Saved entries:

===

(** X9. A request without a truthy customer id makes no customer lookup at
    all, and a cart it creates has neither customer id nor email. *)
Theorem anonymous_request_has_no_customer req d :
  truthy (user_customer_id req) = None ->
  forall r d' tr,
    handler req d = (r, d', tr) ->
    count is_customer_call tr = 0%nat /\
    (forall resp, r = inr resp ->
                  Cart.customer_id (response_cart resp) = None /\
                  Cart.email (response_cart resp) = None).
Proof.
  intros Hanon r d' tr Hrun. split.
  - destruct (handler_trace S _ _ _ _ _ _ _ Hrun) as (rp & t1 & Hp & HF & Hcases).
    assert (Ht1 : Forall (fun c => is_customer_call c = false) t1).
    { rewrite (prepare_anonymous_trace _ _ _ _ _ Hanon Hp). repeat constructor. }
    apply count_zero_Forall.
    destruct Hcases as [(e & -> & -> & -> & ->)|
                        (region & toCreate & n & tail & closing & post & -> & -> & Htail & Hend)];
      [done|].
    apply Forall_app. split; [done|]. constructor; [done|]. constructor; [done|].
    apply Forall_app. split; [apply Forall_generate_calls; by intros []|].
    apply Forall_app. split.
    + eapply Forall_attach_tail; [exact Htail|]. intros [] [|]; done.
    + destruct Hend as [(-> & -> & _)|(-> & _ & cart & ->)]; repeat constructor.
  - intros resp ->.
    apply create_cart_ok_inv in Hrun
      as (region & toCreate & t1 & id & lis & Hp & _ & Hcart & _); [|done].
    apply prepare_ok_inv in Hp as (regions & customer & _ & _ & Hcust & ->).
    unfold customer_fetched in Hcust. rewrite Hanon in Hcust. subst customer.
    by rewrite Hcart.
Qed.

===

**Directions:**
Wherever a line of the data above contains "destruct", copy that line.

**Reply to the exercise:**
  - destruct (handler_trace S _ _ _ _ _ _ _ Hrun) as (rp & t1 & Hp & HF & Hcases).
    destruct Hcases as [(e & -> & -> & -> & ->)|
    + destruct Hend as [(-> & -> & _)|(-> & _ & cart & ->)]; repeat constructor.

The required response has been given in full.